En matière de recherche, l’impression 3D est largement utilisée dans les recherches médicales et plusieurs raisons expliquent l’utilisation de cette technologie : la génération de répliques précises d’une partie du corps, la reconstruction et les chirurgies plastiques, les implants personnalisés comme mentionné précédemment.

« La R&D dans le domaine de la FA va continuer à augmenter, apportant de plus en plus de développements, de rupture technologique en termes de coût, de FA multi-matériaux, de structures ultralégères fiables, de fiabilité des processus, d’élargissement du portefeuille de technologies spécifiques aux applications, etc. » a déclaré le porte-parole de Fraunhofer Additive Manufacturing Alliance.

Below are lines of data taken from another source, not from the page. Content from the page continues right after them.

(** C32. Deletion keeps the other entries and their order, however the leaf is
    rebalanced.  [n] loses entry [rm]: alone, by a shift from the left or the
    right sibling, or by a merge with it; the entries of the two leaves together
    are those of before without entry [rm], and the new separator is the first
    key of the right one.  No item pointer moves. *)
Theorem leaf_deletion_entries (left0 n right0 : bplus_leaf) (kl ks kr : list Z) (dl ds dr : list (list Z))
    (rm : nat) (k1 k2 : Z) (d1 d2 : list Z) :
  holds_entries left0 (kl ++ [k1]) (dl ++ [d1]) -> holds_entries n ks ds ->
  holds_entries right0 (k2 :: kr) (d2 :: dr) -> (rm < length ks)%nat -> (0 < length kr)%nat ->
  zlen (kl ++ [k1]) + zlen ks <= BPLUS_MAX_ENTRIES -> zlen ks + zlen (k2 :: kr) <= BPLUS_MAX_ENTRIES ->
  (exists n1, leaf_simple_remove n (Z.of_nat rm) = Some n1 /\
     holds_entries n1 (delete rm ks) (delete rm ds) /\ tids (lf_node n1) = tids (lf_node n) /\
     (exists n2 r2 sep, leaf_shift_from_right n1 right0 = Some (n2, r2, sep) /\
        holds_entries n2 (delete rm ks ++ [k2]) (delete rm ds ++ [d2]) /\ holds_entries r2 kr dr /\
        head kr = Some sep) /\
     (exists n2, leaf_merge_from_right n1 right0 = Some n2 /\
        holds_entries n2 (delete rm ks ++ k2 :: kr) (delete rm ds ++ d2 :: dr))) /\
  (exists n2 l2 sep, leaf_shift_from_left n left0 (Z.of_nat rm) = Some (n2, l2, sep) /\
     holds_entries l2 kl dl /\ holds_entries n2 (k1 :: delete rm ks) (d1 :: delete rm ds) /\ sep = k1) /\
  (exists l2, leaf_merge_int64_to_left n left0 (Z.of_nat rm) = Some l2 /\
     holds_entries l2 ((kl ++ [k1]) ++ delete rm ks) ((dl ++ [d1]) ++ delete rm ds)).
Proof.
  intros Hl Hn Hr Hrm Hkr Hm1 Hm2. unfold BPLUS_MAX_ENTRIES, zlen in *. simpl in Hm2.
  assert (length (delete rm ks) = length ks - 1)%nat as Hdl by (apply length_delete, lookup_lt_is_Some; lia).
  split_and!.
  - destruct (leaf_simple_remove_yields n ks ds rm Hn ltac:(lia)) as (n1 & E1 & H1 & T1).
    exists n1. split_and!; [done|done|done| |].
    + destruct (leaf_shift_from_right_yields n1 right0 _ _ kr dr k2 d2 H1 Hr) as ([[n2 r2] sep] & E & ? & ? & ? & _);
        [lia|lia|]. by exists n2, r2, sep.
    + destruct (leaf_merge_from_right_yields n1 right0 _ _ _ _ H1 Hr) as (n2 & E & ? & _); [simpl; lia|].
      by exists n2.
  - destruct (leaf_shift_from_left_yields n left0 ks ds kl dl rm k1 d1 Hn Hl)
      as ([[n2 l2] sep] & E & ? & ? & ? & _); [lia|]. by exists n2, l2, sep.
  - destruct (leaf_merge_int64_to_left_yields n left0 ks ds _ _ rm Hn Hl) as (l2 & E & ? & _); [lia|lia|].
    by exists l2.
Qed.

(** ** Lookup *)

(** The string of a key; ["0"] for a key that is not there. *)
Definition found (ks : list Z) (ds : list (list Z)) (key : Z) : list Z :=
  if decide (key ∈ ks) then default [] (ds !! Z.to_nat (rank ks key)) else [48].

(** The search in a leaf; [ret] has room for strings of 31 characters. *)
Lemma search_leaf_runs fuel l n ks ds m ret key :
  nodes m !! l = Some (Leaf n) -> type (lf_node n) = BPLUS_TREE_LEAF -> holds_entries n ks ds ->
  increasing ks -> Forall (fun d => zlen d < 32) ds -> zlen ret = 32 ->
  runs (search_walk fuel (Some l) key ret) m
    (fun r m' => m' = m /\ zlen r = 32 /\ cstr r = Some (found ks ds key)).
Proof.
  intros El Hty Hh Hinc Hds Hret. pose proof Hh as [Hwf Hc Hsame Hk _].
  pose proof (key_binary_search_rank (lf_key n) (entries n) key) as Hkb.
  rewrite Hc in Hkb. unfold zlen in Hkb. rewrite Nat2Z.id, Hk in Hkb.
  pose proof (leaf_arrays n Hwf) as [Lk _ _ _].
  assert (length ks <= length (lf_key n))%nat as Hle
    by (rewrite <- Hk, length_take; lia).
  specialize (Hkb (increasing_le _ Hinc) ltac:(lia)). pose proof (rank_range ks key) as Hr.
  assert (runs (do n <- load_lf l; do i <- lift (key_binary_search (lf_key n) (entries n) key);
    if 0 <=? i then do d <- lift (aget (lf_data n) i); lift (strcpy ret d) else lift (strcpy ret str_zero)) m
    (fun r m' => m' = m /\ zlen r = 32 /\ cstr r = Some (found ks ds key))) as Hrun.
  { eapply runs_bind, runs_load_lf; [exact El|]. eapply runs_bind, runs_lift; [by rewrite Hc; exact Hkb|].
    unfold found. destruct (decide (key ∈ ks)) as [Hin|Hnin].
    - pose proof (lookup_rank ks key Hinc Hin) as Hlk. rewrite decide_True by done.
      replace (0 <=? rank ks key) with true by lia. pose proof (lookup_lt_Some _ _ _ Hlk).
      destruct (lookup_lt_is_Some_2 ds (Z.to_nat (rank ks key))) as [d Hd]; [lia|].
      destruct (entry_lookup n ks ds _ _ _ Hh Hlk Hd) as (_ & b & Hb & Cb & _).
      pose proof (Forall_lookup_1 _ _ _ _ Hds Hd) as Hd32. simpl in Hd32.
      destruct (strcpy_cstr ret b d Cb ltac:(lia)) as (r & Er & Cr & Lr).
      eapply runs_bind, runs_lift; [apply aget_Some; split; [lia|exact Hb]|].
      eapply runs_lift; [exact Er|]. rewrite Hd. simpl. split_and!; [done|lia|done].
    - rewrite decide_False by (intros ?%list_elem_of_lookup_2; done).
      replace (0 <=? - rank ks key - 1) with false by lia.
      destruct (strcpy_cstr ret str_zero [48] eq_refl ltac:(rewrite Hret; done)) as (r & Er & Cr & Lr).
      eapply runs_lift; [exact Er|]. split_and!; [done|lia|done]. }
  destruct fuel; simpl; (eapply runs_bind, runs_load_hdr; [exact El|]);
    unfold is_leaf; simpl; rewrite Hty; exact Hrun.
Qed.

Crédit: Avinent – Modèle anatomique imprimé en 3D
produit avec la technologie Stratasys

Toutefois, il est intéressant de noter que les progrès de la technologie ont conduit au développement d’une nouvelle technologie : la bio-impression 3D. Basé sur les récents progrès des techniques d’impression 3D, ce procédé de fabrication vise à fabriquer différents types de produits comportant des composants biologiques, notamment des tissus humains et, plus récemment, des vaccins.

Bien que le concept de bio-impression 3D ne soit pas entièrement nouveau, les progrès croissants dans ce domaine soulèvent des questions juridiques et réglementaires quant à leur utilisation efficace sur les humains.

En bref…

Notre article démontre que la fabrication additive a également un effet perturbateur sur l’industrie de la R&D :

Au niveau structurel, la technologie permet la création de centres de R&D dédiés qui s’engagent à explorer les avancées de la technologie, la prolifération des centres de R&D dans le secteur privé et une plus large collaboration entre les entreprises, les universités et les instituts de R&D.

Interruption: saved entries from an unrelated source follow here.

Lemma hashed_frame ns ns' t :
  (forall l, l ∈ mlocs t -> ns' !! l = ns !! l) -> hashed ns t -> hashed ns' t.
Proof.
  induction t as [l ds|l ts IH] using mtree_ind'; intros Hf.
  - intros (n & E & Hr). exists n. rewrite Hf by constructor. done.
  - intros [(n & E & Hr) Hts]. split; [exists n; rewrite Hf by constructor; done|].
    rewrite all_Forall, Forall_forall in *. intros t Ht. apply (IH t Ht); [|by apply Hts].
    intros l' Hl. apply Hf. by eapply mlocs_child.
Qed.

(** *** hashcompute on a leaf *)

(** The pieces of a Merkle hash: the hashes it concatenates. *)
Record pieces (hs : list (list Z)) : Prop := {
  pc_len : Forall (fun h => length h = 32%nat) hs;
  pc_bytes : Forall (Forall byteb) hs;
  pc_chars : Forall chars hs
}.

Lemma pieces_H (xs : list (list Z)) : pieces (map H xs).
Proof. split; [apply all32, H_length| |]; induction xs; constructor; auto using H_bytes, H_chars. Qed.

Lemma pieces_mhash ts : pieces (map mhash ts).
Proof.
  split; [apply all32, mhash_length| |]; induction ts as [|[] ts IH]; constructor;
    auto using H_bytes, H_chars; apply H_bytes || apply H_chars.
Qed.

Lemma pieces_concat_bytes hs : pieces hs -> Forall byteb (concat hs).
Proof. intros [_ Hb _]. induction Hb; simpl; [constructor|]. by apply Forall_app. Qed.

Lemma pieces_concat_zlen hs i : pieces hs -> zlen (concat (take i hs)) <= 32 * Z.of_nat i.
Proof.
  intros [Hl _ _]. unfold zlen. rewrite (concat_length _ 32) by by apply Forall_take.
  rewrite length_take. lia.
Qed.

(** Appending the next piece to the buffer. *)
Lemma strcat_piece hs i h buf src :
  pieces hs -> hs !! i = Some h -> cstr src = Some h ->
  cstr buf = Some (concat (take i hs)) -> 32 * Z.of_nat i + 32 < zlen buf ->
  exists buf', strcat buf src = Some buf' /\ cstr buf' = Some (concat (take (S i) hs)) /\
    zlen buf' = zlen buf.
Proof.
  intros Hp Hi Hs Hb Hl. pose proof (pieces_concat_zlen _ i Hp).
  assert (length h = 32)%nat as Hh by (eapply Forall_lookup_1 in Hi; [exact Hi|apply Hp]).
  rewrite (concat_take_S _ _ _ Hi). apply strcat_cstr; [done|done|]. unfold zlen in *. lia.
Qed.

(** [n] with other hashes. *)
Definition rehash_leaf (chs : list (list Z)) (nh : list Z) (n : bplus_leaf) : bplus_leaf :=
  set_lf_node_hash nh (set_lf_childhash chs n).

Lemma hash_leaf_spec n ds : leaf_rep n ds ->
  yields (hash_leaf n) (fun n' => exists chs nh, n' = rehash_leaf chs nh n /\ leaf_rep n' ds /\
    Forall2 shows (take (length ds) chs) (map H ds) /\ shows nh (H (concat (map H ds)))).
Proof.
  intros (Ht & [Wt Wk Wd Wds Wc Wcs Wn] & He & Hm & Hd). unfold hash_leaf. rewrite He.
  eapply yields_bind, (yields_for (fun i st => exists chs,
    st.1 = set_lf_childhash chs n /\ zlen chs = BPLUS_MAX_ENTRIES /\
    Forall (fun h => zlen h = 33) chs /\
    Forall2 shows (take (Z.to_nat i) chs) (take (Z.to_nat i) (map H ds)) /\
    cstr st.2 = Some (concat (take (Z.to_nat i) (map H ds))) /\ zlen st.2 = 4096)).
  - apply zlen_nonneg.
  - exists (lf_childhash n). split_and!; try done. by destruct n.
  - intros i [n1 buf] Hi (chs & E1 & L1 & F1 & S1 & C1 & B1). simpl in E1, C1, B1. subst n1.
    destruct (lookup_lt_is_Some_2 ds (Z.to_nat i)) as [d Hdi]; [unfold zlen in *; lia|].
    destruct (Forall2_take_lookup _ _ _ _ _ _ Hd Hdi) as (db & Hdb & Hc & Hby).
    assert (zlen db = 33) as Ldb by (eapply Forall_lookup_1 in Wds; [exact Wds|exact Hdb]).
    pose proof (cstr_fits _ _ Hc).
    destruct (strcpy_cstr (replicate 33 0) db d Hc ltac:(rewrite zlen_replicate; lia)) as (tmp & Et & Hct & _).
    destruct (lookup_lt_is_Some_2 chs (Z.to_nat i)) as [ch Hch]; [unfold zlen in *; lia|].
    assert (zlen ch = 33) as Lch by (eapply Forall_lookup_1 in F1; [exact F1|exact Hch]).
    assert (map H ds !! Z.to_nat i = Some (H d)) as HHi
      by (change (map H ds) with (H <$> ds); by rewrite list_lookup_fmap, Hdi).
    destruct (strcat_piece (map H ds) (Z.to_nat i) (H d) buf (H d ++ 0 :: drop 33 ch))
      as (buf' & Eb & Cb & Lb);
      [apply pieces_H|done|apply cstr_app, H_chars|done|unfold BPLUS_MAX_ENTRIES in *; lia|].
    eapply yields_bind, yields_aget; [lia|exact Hdb|].
    eapply yields_bind, yields_eq; [exact Et|].
    eapply yields_bind, yields_aget; [lia|exact Hch|].
    eapply yields_bind, yields_eq; [apply (hash_into_spec tmp ch d); (done || (unfold hash_limit; lia))|].
    apply yields_bind, yields_aset; [simpl; lia|].
    eapply yields_bind, yields_eq; [exact Eb|]. apply yields_ret.
    replace (Z.to_nat (i + 1)) with (S (Z.to_nat i)) by lia.
    eexists. split; [reflexivity|]. split_and!; [by rewrite zlen_insert| | |done|simpl; lia].
    + apply Forall_insert; [done|]. len.
    + cbn [lf_childhash set_lf_childhash].
      apply Forall2_take_insert with (H d); [done|unfold zlen, BPLUS_MAX_ENTRIES in *; lia|done|].
      split; [apply cstr_app, H_chars|apply H_bytes].
  - intros [n1 buf] (chs & E1 & L1 & F1 & S1 & C1 & B1). simpl in E1, C1, B1. subst n1.
    replace (Z.to_nat (zlen ds)) with (length ds) in * by len.
    rewrite (take_ge (map H ds)) in C1, S1 by (by rewrite length_map).
    pose proof (pieces_concat_zlen _ (length ds) (pieces_H ds)) as Hl.
    rewrite take_ge in Hl by (by rewrite length_map).
    eapply yields_bind, yields_eq.
    { apply (hash_into_spec buf (lf_node_hash n) (concat (map H ds)));
      [apply pieces_concat_bytes, pieces_H|done|unfold hash_limit, BPLUS_MAX_ENTRIES, zlen in *; lia|lia]. }
    apply yields_ret. eexists chs, _. split; [done|].
    split_and!; [|done|split; [apply cstr_app, H_chars|apply H_bytes]].
    split_and!; try done. split; simpl; try done. len.
Qed.

(** *** hashcompute on a tree *)

(** A node without its hashes. *)
Definition unhashed (n : node) : node :=
  match n with
  | Leaf n => Leaf (rehash_leaf [] [] n)
  | NonLeaf n => NonLeaf (set_nl_node_hash [] (set_nl_childhash [] n))
  end.

(** [m'] differs from [m] in the hashes of the nodes [ls] only. *)
Record hashes_only (ls : list loc) (m m' : mem) : Prop := {
  ho_tree : tree m' = tree m;
  ho_next : next_loc m' = next_loc m;
  ho_tmem : tmem m' = tmem m;
  ho_disk : disk m' = disk m;
  ho_out l : ~ l ∈ ls -> nodes m' !! l = nodes m !! l;
  ho_in l : unhashed <$> nodes m' !! l = unhashed <$> nodes m !! l
}.

Lemma hashes_only_refl ls m : hashes_only ls m m.
Proof. done. Qed.

Lemma hashes_only_trans ls m1 m2 m3 :
  hashes_only ls m1 m2 -> hashes_only ls m2 m3 -> hashes_only ls m1 m3.
Proof.
  intros [? ? ? ? O1 I1] [? ? ? ? O2 I2]. split; [congruence..| |].
  - intros l Hl. by rewrite O2, O1.
  - intros l. by rewrite I2, I1.
Qed.

Lemma hashes_only_weaken ls ls' m m' :
  (forall l, l ∈ ls -> l ∈ ls') -> hashes_only ls m m' -> hashes_only ls' m m'.
Proof. intros Hs []. split; try done. auto. Qed.

(** Replacing a node by one that differs in its hashes. *)
Lemma hashes_only_store ls m l n0 n :
  l ∈ ls -> nodes m !! l = Some n0 -> unhashed n = unhashed n0 ->
  hashes_only ls m (set_nodes (<[l := n]> (nodes m)) m).
Proof.
  intros Hl E Hu. split; try done; simpl; intros l'; destruct (decide (l = l')) as [<-|].
  - done.
  - intros _. by rewrite lookup_insert_ne.
  - rewrite lookup_insert_eq, E. simpl. by rewrite Hu.
  - by rewrite lookup_insert_ne.
Qed.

Au niveau interne, la technologie reste un outil de R&D utilisé parallèlement à d’autres processus de fabrication, ce qui est une bonne chose car plus les chercheurs dépeignent les domaines d’amélioration de la technologie, plus les fabricants peuvent être en mesure de développer des machines à haute performance.

Nous ne pourrions être plus d’accord avec Kenneth Church quand il affirme : « la tâche qui nous attend est immense, mais elle n’est pas insurmontable et elle est importante.  Nous devons continuer à pousser la R&D dans le domaine de la FA et cela va pousser la R&D vers un tout autre endroit.  La R&D sera plus rapide en raison de l’accessibilité aux prototypes fabriqués aux propriétés uniques.  La FA va également disperser la R&D.  Aujourd’hui, ce sont les laboratoires qui disposent d’équipements très coûteux qui ont le plus de plaisir.  Demain, votre garage sera un laboratoire et vous pourrez vous joindre à la fête.  Les logiciels vont s’améliorer et ce qui était autrefois réservé aux utilisateurs de CAO hautement qualifiés est maintenant dans votre main physique, votre téléphone, vous allez créer ce à quoi les personnes hautement qualifiées en CAO n’auraient peut-être pas pensé. »

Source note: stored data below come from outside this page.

(** C36. When the range lies within one leaf and begins with its first string, the
    hashes the object lists to the left of the range in this leaf have no effect,
    whatever they are: there should be none, but with any list of them
    [reconstruct_root] still returns the Merkle hash of the tree. *)
Theorem reconstruct_root_one_leaf `{HashFn} (t : mtree) (h lo hi : nat) (hashp : list (Hashmap (list Z)))
    (vo : rangevo) (root : list Z) (sh : strheap) (lv : nodevo) (ls : list (list Z)) :
  bounded t h -> (lo <= hi < length (strings t))%nat -> at_level t h 0 lo = at_level t h 0 hi ->
  lo = start (leaf_strings t h) (at_level t h 0 lo) ->
  fits t h lo hi hashp vo -> aget (leftvo vo) (traverse_height vo) = Some lv ->
  vo_node_id lv = Z.of_nat (at_level t h 0 lo) ->
  cats (nhash lv) ls -> Forall (Forall byteb) ls -> zlen (concat ls) <= 4096 -> zlen root = 33 ->
  exists r, reconstruct_root hashp vo root sh = Some r /\ cstr r = Some (mhash t).
Proof.
  intros Hok Hrange Heq Hlo Hf Elv Hlid Hls Hby Hshort Hroot.
  destruct (leaf_right t h hi Hok vo (ft_height _ _ _ _ _ _ Hf) (ft_right _ _ _ _ _ _ Hf 0%nat ltac:(lia)))
    as (rv & Erv & Hrid & Hrh). rewrite <- Heq in Hrid, Hrh.
  destruct (leaf_spec t h Hok hi ltac:(lia)) as [He He1]. rewrite <- Heq in He, He1.
  destruct (ft_data _ _ _ _ _ _ Hf (at_level t h 0 lo) ltac:(lia)) as (v & Hv & Cv).
  rewrite Nat.sub_diag in Hv. unfold in_range in Cv. rewrite Nat.max_l, Nat.min_r in Cv by lia.
  eapply (reconstruct_yields _ _ _ _ _ _ h); [done|apply mhash_length|by apply Hf| |].
  - intros st Hst. exact (leaf_single_yields _ hi _ ls (leaf_strings_ok t h Hok) (leaf_strings_sizes t h Hok)
      (leaf_strings_few t h Hok) He He1 vo lv rv v Elv Erv Hlid Hrid Hls Hby Hshort Hrh Hv Cv st Hst).
  - intros st HR. apply (upper_levels_yields t h lo hi Hok Hrange hashp vo st Hf).
    rewrite <- Heq, (groups_leaves t h) by apply Hok. exact HR.
Qed.

(** A node of which no child is in the range is hashed from the hashes of the
    object alone. *)
Lemma joined_alone `{HashFn} hashp lv rv k st lo hi hs ps :
  pieces ps -> (length ps <= 50)%nat -> cats (nhash lv) ps -> nhash rv = [] ->
  vo_node_id lv = 0 -> vo_node_id rv = 0 ->
  node_children hashp (Z.of_nat (S k)) 0 = Some [] -> (S k < 10)%nat -> ready st k lo hi hs ->
  yields (level_joined hashp lv rv (Z.of_nat (S k)) (Z.of_nat k) st)
    (fun st' => ready st' (S k) 0 0 [H (concat ps)]).
Proof.
  intros Hp Hsz Hl Hr Hlid Hrid Hch Hk (P & _ & _ & _ & _ & _ & Hup & Hall).
  unfold level_joined. rewrite Hlid, Hrid, Hr. eapply yields_bind, yields_wand.
  { apply (cat_all_yields _ _ _ [] Hl); [by apply cstr_zeros; unfold BUF; lia|].
    rewrite zlen_replicate. unfold zlen. rewrite (concat_length _ 32 (pc_len _ Hp)). unfold BUF. simpl length. lia. }
  intros buf [Cb Lb]. eapply yields_bind, yields_eq; [exact Hch|].
  eapply yields_bind, yields_eq; [reflexivity|]. eapply yields_bind, yields_eq; [reflexivity|].
  replace (Z.of_nat k + 1) with (Z.of_nat (S k)) by lia.
  apply (put_single_ready st (S k) 0 ∅ buf (concat ps)); try done.
  - apply Hup. lia.
  - by apply pieces_concat_bytes.
  - unfold zlen. rewrite (concat_length _ 32 (pc_len _ Hp)). unfold hash_limit. lia.
  - intros i Hi. apply Hup. lia.
Qed.

(** The maps of child numbers are part of what is to be verified, and a node
    is not checked to have any child in the range: for every tree and every list
    of strings there are an object that carries these strings and maps with
    which [reconstruct_root] returns the Merkle hash of the tree.  A root hash
    that matches does not authenticate the strings. *)
Theorem reconstruct_root_forgeable `{HashFn} (t : mtree) (h : nat) (v ds : list (list Z)) (root : list Z) (sh : strheap) :
  bounded t h -> cats v ds -> (0 < length ds <= 50)%nat ->
  Forall (fun x => Forall byteb x /\ zlen x < hash_limit) ds -> zlen root = 33 ->
  exists hashp vo r, vdata vo = [v] /\ reconstruct_root hashp vo root sh = Some r /\ cstr r = Some (mhash t).
Proof.
  intros Hok Cv Hds Hby Hroot.
  set (vo := mkRangevo 1 [mkNodevo 0 0 (map slot (node_pieces t)); mkNodevo 0 0 []]
                         [mkNodevo 0 0 []; mkNodevo 0 0 []] [v] [] [] 0).
  destruct (hashmap_new_rep (V := list Z) NUM_BUCKETS _ _ _ myhash_compare_fns eq_refl eq_refl) as [Hr0 _].
  destruct (hashmap_set_rep _ _ 0 (Some []) Hr0 ltac:(unfold in_s; lia)) as (hm & _ & Hr & _).
  pose proof (hashmap_get_rep _ _ 0 Hr ltac:(unfold in_s; lia)) as Hget. rewrite lookup_insert_eq in Hget.
  exists [hm; hm], vo.
  destruct (group_ok t h Hok h (Nat.le_refl _)) as [Hp Hsz _]. rewrite groups_top in Hp, Hsz. simpl in Hp.
  rewrite app_nil_r in Hp. apply Forall_cons in Hsz as [Hsz _].
  assert (exists r, reconstruct_root [hm; hm] vo root sh = Some r /\ cstr r = Some (mhash t)) as (r & E & Cr);
    [|by exists r].
  eapply (reconstruct_yields _ _ _ _ _ (fun st => ready st 0 0 0 (hashes (leaf_groups [ds]))) 1);
    [done|apply mhash_length|done| |].
  - intros st Hst. eapply (leaf_single_yields [ds] (length ds - 1) 0 []) with (v := v) (vo := vo);
      try reflexivity; try done.
    + by constructor.
    + constructor; [lia|done].
    + unfold start. simpl. lia.
    + unfold start. simpl. rewrite app_nil_r. lia.
    + constructor.
    + simpl. rewrite slice_nil; [constructor|]. unfold start. simpl. rewrite app_nil_r. lia.
    + simpl. unfold start, slice. simpl. rewrite app_nil_r, drop_0, take_ge by lia. exact Cv.
  - intros st Hst. unfold upper_levels.
    change (for_range 1 (traverse_height vo + 1) ?f st) with (f 1 st ≫= Some). cbv beta.
    apply yields_bind. apply yields_wand with (P := fun st' => ready st' 1 0 0 [mhash t]); [|intros; by apply yields_ret].
    cbn [aget vo leftvo rightvo traverse_height]. change (1 - 1) with 0.
    eapply yields_bind, yields_eq; [reflexivity|]. eapply yields_bind, yields_eq; [reflexivity|].
    cbn [vo_node_id]. rewrite Z.eqb_refl. simpl negb. cbv iota.
    rewrite mhash_pieces. eapply (joined_alone _ _ _ 0 st); [exact Hp|exact Hsz|by apply cats_slots, Hp|done|done|done| |lia|exact Hst].
    unfold node_children. simpl. by rewrite Hget.
Qed.

(** ** A tree with two leaves *)

Definition demo_word (c : Z) : list Z := [c; 98; 99].

Definition demo_two : mtree :=
  MNode 0 [MLeaf 1 [demo_word 97; demo_word 98]; MLeaf 2 [demo_word 99; demo_word 100]].

Definition demo_children : list (Hashmap (list Z)) :=
  let hm := init_buckets (mkHashmap NUM_BUCKETS [] myhash compare 0) in
  [hm; default hm (fst <$> hashmap_set true hm 0 (Some [0; 1]))].

Lemma demo_bounded : bounded demo_two 1.
Proof.
  split.
  - repeat constructor.
  - lia.
  - intros [|[|d]] Hd; [| |lia]; repeat constructor; simpl; lia.
  - intros [|[|d]] Hd; simpl; lia.
  - repeat constructor; unfold hash_limit, in_u, zlen; simpl; lia.
Qed.

Lemma demo_fits_maps `{HashFn} : fits_maps demo_two 1 demo_children.
Proof.
  intros k m g Hk Hg. assert (k = 1%nat) as -> by lia. destruct m as [|m]; [|by destruct m].
  injection Hg as <-. reflexivity.
Qed.

Lemma demo_chars : Forall chars (strings demo_two).
Proof. repeat constructor; done. Qed.

Lemma reconstruct_root_correct_witness :
  exists r, @reconstruct_root demo_hashfn demo_children (@honest_vo demo_hashfn demo_two 1 1 2)
      (replicate 33 7) (mkStrs ∅ 0) = Some r /\ cstr r = Some (@mhash demo_hashfn demo_two).
Proof.
  destruct (@honest_fits demo_hashfn demo_two 1 1 2 demo_bounded demo_chars demo_children) as [Hf Hl];
    [apply demo_fits_maps|].
  apply (@reconstruct_root_correct demo_hashfn demo_two 1 1 2);
    [exact demo_bounded|simpl; lia|apply Nat.ltb_lt; reflexivity|exact Hf|exact Hl|reflexivity].
Defined.

Lemma reconstruct_root_one_leaf_witness :
  exists r, @reconstruct_root demo_hashfn demo_children (@honest_vo demo_hashfn demo_two 1 2 2)
      (replicate 33 7) (mkStrs ∅ 0) = Some r /\ cstr r = Some (@mhash demo_hashfn demo_two).
Proof.
  destruct (@honest_fits demo_hashfn demo_two 1 2 2 demo_bounded demo_chars demo_children) as [Hf Hl];
    [apply demo_fits_maps|].
  apply (@reconstruct_root_one_leaf demo_hashfn demo_two 1 2 2 demo_children _ _ _
    (@honest_left demo_hashfn demo_two 1 2 0) []);
    [exact demo_bounded|simpl; lia|reflexivity|reflexivity|exact Hf|reflexivity|reflexivity
    |constructor|constructor|done|reflexivity].
Defined.

Lemma reconstruct_root_forgeable_witness :
  exists hashp vo r, vdata vo = [[slot (demo_word 120)]] /\
    @reconstruct_root demo_hashfn hashp vo (replicate 33 0) (mkStrs ∅ 0) = Some r /\
    cstr r = Some (@mhash demo_hashfn demo_two).
Proof.
  apply (@reconstruct_root_forgeable demo_hashfn demo_two 1 _ [demo_word 120]);
    [exact demo_bounded|repeat constructor|simpl; lia| |reflexivity].
  repeat constructor; unfold hash_limit, in_u, zlen; simpl; lia.
Defined.

(** A checksum in place of the hash function, for the evaluation. *)
Definition checksum (s : list Z) : list Z :=
  replicate 31 97 ++ [1 + foldl (fun a c => (31 * a + c) mod 251) 7 s].

Lemma checksum_last s : 1 <= 1 + foldl (fun a c => (31 * a + c) mod 251) 7 s < 252.
Proof.
  cut (0 <= foldl (fun a c => (31 * a + c) mod 251) 7 s < 251); [lia|].
  assert (0 <= 7 < 251) as H7 by lia. revert H7. generalize 7. induction s as [|c s IH]; intros a Ha; [done|].
  simpl. apply IH. apply Z.mod_pos_bound. lia.
Qed.

Definition checksum_into (input output : list Z) : option (list Z) :=
  do s <- cstr input; strcpy output (slot (checksum s)).

Lemma checksum_chars s : chars (checksum s).
Proof.
  pose proof (checksum_last s). apply Forall_app. split; [by apply Forall_replicate|].
  constructor; [lia|done].
Qed.

#[local, program] Instance demo_checksum : HashFn := {| hash_into := checksum_into; H := checksum |}.
Next Obligation. done. Qed.
Next Obligation. apply checksum_chars. Qed.
Next Obligation.
  intros s. pose proof (checksum_last s). apply Forall_app. unfold in_u.
  split; [apply Forall_replicate; lia|]. constructor; [lia|done].
Qed.
Next Obligation.
  intros input output msg _ Hc _ Ho. unfold checksum_into. rewrite Hc. simpl mbind.
  rewrite (strcpy_Some _ _ (checksum msg)); [done|apply cstr_app, checksum_chars|].
  unfold zlen in *. simpl length. lia.
Qed.

(** The object for the second string of the first leaf fits, and the string that
    is returned is not the root hash: the hash of the first string is lost. *)
Example reconstruct_root_one_leaf_wrong :
  (@fits demo_checksum demo_two 1 1 1 demo_children (@honest_vo demo_checksum demo_two 1 1 1) /\
   @fits_left demo_checksum demo_two 1 1 (@honest_vo demo_checksum demo_two 1 1 1) 0) /\
  match @reconstruct_root demo_checksum demo_children (@honest_vo demo_checksum demo_two 1 1 1)
      (replicate 33 0) (mkStrs ∅ 0) with
  | Some r => negb (bool_decide (cstr r = Some (@mhash demo_checksum demo_two)))
  | None => false
  end = true.
Proof.
  split; [apply honest_fits; [exact demo_bounded|exact demo_chars|apply demo_fits_maps]|].
  vm_compute. reflexivity.
Qed.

Enfin et surtout, parmi tous les secteurs de la R&D, des secteurs vitaux comme l’industrie médicale, restent un point focal crucial. En effet, l’impression 3D a conduit au développement de nouvelles techniques de fabrication, des techniques qui pourraient changer radicalement la vie des gens mais les réglementations ne sont pas encore prêtes à faire face à ce changement. Néanmoins, c’est le travail de la R&D de convertir les exigences — des consommateurs, du gouvernement et d’autres — en spécifications.